Principal photography began on February 19, 2019, in Alabama, with filming locations including Anniston, Pell City, Birmingham, and Montevallo. Filming completed on April 15, 2019.

=== Visual style ===
Campos stated that visual inspiration from the film mainly stemmed from the visual descriptions that Pollock provided in the novel itself. "The book kind of offers these amazing moments and images, things like, the prayer log, Carl's photographs in the book," Campos stated, "it gets your mind going." The film's visual style is inspired by painter Andrew Wyeth and photographer William Eggleston. Campos stated that the scenes that were inspired by Eggleston's work were mainly due to how colorful they were. Appalachia itself also inspired Campos and company when they were considering the visuals in the film. Campos wanted the film to mirror what Appalachia looked like during the timeline when the story takes place.

==Release==
The Devil All the Time was released in select theaters on September 11, 2020, and digitally, on Netflix, on September 16, 2020.

The film was the most-watched on Netflix over its first two days, and third overall in its first five days. In November 2020, Variety reported the film was the 22nd-most watched straight-to-streaming title of 2020 up to that point.

==Reception==
 Metacritic, which uses a weighted average, assigned the film a score of 55 out of 100, based on 39 critics, indicating "mixed or average" reviews.
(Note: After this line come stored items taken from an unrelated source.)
(* ===== verification/Decimals.v ===== *)
(** * Decimal numbers as the standard library parses and prints them

    [str::parse::<u64>], [str::parse::<i64>] and their agreement with
    [to_string] ([decimal]). *)

From S2P Require Import Prelude RustStr.

Local Open Scope Z_scope.

(** The value of a string of digits read after [v]. *)
Definition dec_value (v : Z) (s : rstr) : Z := fold_left (fun v c => v * 10 + (c - 0x30)) s v.

(** A non-empty string of ASCII digits. *)
Definition digits (s : rstr) : option Z :=
  if negb (is_empty s) && forallb is_ascii_digit s then Some (dec_value 0 s) else None.

(** [parse::<u64>]: an optional plus sign, digits, and a value within the type. *)
Definition parse_u64 (s : rstr) : option Z :=
  let body := match s with 0x2B :: rest => rest | _ => s end in
  n ← digits body; if n <=? u64_max then Some n else None.

Definition parse_i64 (s : rstr) : option Z :=
  n ← (match s with
       | 0x2B :: rest => digits rest
       | 0x2D :: rest => Z.opp <$> digits rest
       | _ => digits s
       end);
  if (i64_min <=? n) && (n <=? i64_max) then Some n else None.

(** ** Printing and parsing *)

Lemma decimal_digits_value fuel n acc :
  0 <= n < 10 ^ Z.of_nat fuel -> dec_value 0 (decimal_digits fuel n acc) = dec_value n acc.
Proof.
  revert n acc. induction fuel as [|fuel IH]; intros n acc H.
  - cbn. change (10 ^ Z.of_nat 0) with 1 in H. by replace n with 0 by lia.
  - rewrite Nat2Z.inj_succ, Z.pow_succ_r in H by lia. cbn [decimal_digits].
    pose proof (Z.div_mod n 10 ltac:(lia)). destruct (n / 10 =? 0) eqn:E; breflect.
    + unfold dec_value. cbn [fold_left]. f_equal. lia.
    + rewrite IH by (split; [apply Z.div_pos|apply Z.div_lt_upper_bound]; lia).
      unfold dec_value. cbn [fold_left]. f_equal. lia.
Qed.

Lemma decimal_digits_digits fuel n acc :
  0 <= n -> forallb is_ascii_digit acc = true -> forallb is_ascii_digit (decimal_digits fuel n acc) = true.
Proof.
  revert n acc. induction fuel as [|fuel IH]; intros n acc Hn Ha; [done|]. cbn [decimal_digits].
  assert (D : forallb is_ascii_digit (48 + n mod 10 :: acc) = true).
  { cbn. rewrite Ha, andb_true_r. unfold is_ascii_digit. pose proof (Z.mod_pos_bound n 10). apply andb_true_intro. split; apply Z.leb_le; lia. }
  destruct (_ =? 0); [done|]. apply IH; [by apply Z.div_pos|done].
Qed.

Lemma decimal_digits_not_nil fuel n acc : (fuel <> 0)%nat \/ acc <> [] -> decimal_digits fuel n acc <> [].
Proof.
  revert n acc. induction fuel as [|fuel IH]; intros n acc H; [by destruct H|]. cbn [decimal_digits].
  destruct (_ =? 0); [done|]. apply IH. by right.
Qed.

Lemma digits_decimal_digits n : 0 <= n < 10 ^ 40 -> digits (decimal_digits 40 n []) = Some n.
Proof.
  intros H. unfold digits. rewrite decimal_digits_digits by (done || lia). rewrite decimal_digits_value by done.
  assert (N : decimal_digits 40 n [] <> []) by (apply decimal_digits_not_nil; by left). by destruct (decimal_digits 40 n []).
Qed.

Lemma decimal_digits_sign fuel n acc :
  0 <= n -> forallb is_ascii_digit acc = true ->
  forall c s, decimal_digits fuel n acc = c :: s -> c <> 0x2B /\ c <> 0x2D.
Proof.
  intros Hn Ha c s E. pose proof (decimal_digits_digits fuel n acc Hn Ha) as D. rewrite E in D. cbn in D. unfold is_ascii_digit in D. breflect. lia.
Qed.

(** What [to_string] prints, [parse] reads. *)
Lemma parse_u64_decimal n : is_u64 n -> parse_u64 (decimal n) = Some n.
Proof.
  intros H. unfold parse_u64, decimal. rewrite (proj2 (Z.ltb_ge _ _)) by ints. pose proof (digits_decimal_digits n ltac:(ints)) as D.
  destruct (decimal_digits 40 n []) as [|c s] eqn:E; [done|]. destruct (decimal_digits_sign 40 n [] ltac:(ints) eq_refl c s E) as [N _].
  assert (M : match c :: s with 43 :: rest => rest | _ => c :: s end = c :: s)
    by (destruct c as [|p|p]; try done; do 6 (try destruct p as [p|p|]; try done)).
  rewrite M, D. cbn. by rewrite (proj2 (Z.leb_le _ _)) by ints.
Qed.

Lemma parse_i64_decimal n : i64_min <= n <= i64_max -> parse_i64 (decimal n) = Some n.
Proof.
  intros H. unfold parse_i64, decimal. destruct (n <? 0) eqn:L; breflect.
  - rewrite digits_decimal_digits by ints. cbn. rewrite Z.opp_involutive. by rewrite !(proj2 (Z.leb_le _ _)) by ints.
  - pose proof (digits_decimal_digits n ltac:(ints)) as D.
    destruct (decimal_digits 40 n []) as [|c s] eqn:E; [done|]. destruct (decimal_digits_sign 40 n [] ltac:(ints) eq_refl c s E) as [N1 N2].
    assert (M : match c :: s with 43 :: rest => digits rest | 45 :: rest => Z.opp <$> digits rest | _ => digits (c :: s) end = digits (c :: s))
      by (destruct c as [|p|p]; try done; do 6 (try destruct p as [p|p|]; try done)).
    rewrite M, D. cbn. by rewrite !(proj2 (Z.leb_le _ _)) by ints.
Qed.

(** ** Shape of a printed number *)

Lemma decimal_digits_length fuel n acc k : (1 <= k)%nat -> 0 <= n < 10 ^ Z.of_nat k ->
  (length (decimal_digits fuel n acc) <= k + length acc)%nat.
Proof.
  revert n acc k. induction fuel as [|fuel IH]; intros n acc k K H; cbn [decimal_digits]; [lia|].
  destruct (_ =? 0) eqn:E; breflect; [cbn [length]; lia|].
  destruct k as [|[|k]]; [lia| |].
  - exfalso. apply E. apply Z.div_small. lia.
  - specialize (IH (n / 10) (48 + n mod 10 :: acc) (S k) ltac:(lia)). cbn [length] in IH.
    rewrite Nat2Z.inj_succ, Z.pow_succ_r in H by lia.
    assert (0 <= n / 10 < 10 ^ Z.of_nat (S k)) as B%IH by (split; [apply Z.div_pos; lia|apply Z.div_lt_upper_bound; lia]). lia.
Qed.

Lemma decimal_text n k : (1 <= k)%nat -> 0 <= n < 10 ^ Z.of_nat k ->
  forallb is_ascii_digit (decimal n) = true /\ (length (decimal n) <= k)%nat /\ decimal n <> [].
Proof.
  intros K H. unfold decimal. rewrite (proj2 (Z.ltb_ge _ _)) by lia. split; [|split].
  - apply decimal_digits_digits; [lia|done].
  - pose proof (decimal_digits_length 40 n [] k K H). cbn [length] in *. lia.
  - apply decimal_digits_not_nil. by left.
Qed.

Lemma decimal_digits_head fuel n acc : 0 < n < 10 ^ Z.of_nat fuel ->
  exists d rest, decimal_digits fuel n acc = d :: rest /\ 49 <= d <= 57.
Proof.
  revert n acc. induction fuel as [|fuel IH]; intros n acc H; [change (10 ^ Z.of_nat 0) with 1 in H; lia|].
  rewrite Nat2Z.inj_succ, Z.pow_succ_r in H by lia. cbn [decimal_digits]. destruct (_ =? 0) eqn:E; breflect.
  - eexists _, _. split; [done|]. Z.div_mod_to_equations. lia.
  - apply IH. split; [|apply Z.div_lt_upper_bound; lia]. assert (0 <= n / 10) by (apply Z.div_pos; lia). lia.
Qed.

(** No leading zero. *)
Lemma decimal_head n : 0 < n < 10 ^ 40 -> exists d rest, decimal n = d :: rest /\ 49 <= d <= 57.
Proof. intros H. unfold decimal. rewrite (proj2 (Z.ltb_ge _ _)) by lia. by apply decimal_digits_head. Qed.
The Chicago Tribunes Michael Phillips wrote, "It's easy on the eyes... worth seeing for an intriguingly cast ensemble, authenticating the milieu as much as possible. Holland's terrific, taking in each new setback in [his character's] life without revealing the full extent of the damage."

Ryan Lattanzio of IndieWire gave The Devil All the Time a "C−" and called it a "colossal misfire, a sweaty mess from start to finish," although he praised Holland and Pattinson's performances. Owen Gleiberman of Variety said that "it's hard to imagine how a movie with this much sordid crime and violence could be this rote" and wrote "The Devil All the Time shows us a lot of bad behavior, but the movie isn't really interested in what makes the sinners tick. And without that lurid curiosity, it's just a series of Sunday School lessons: a noir that wants to scrub away the darkness."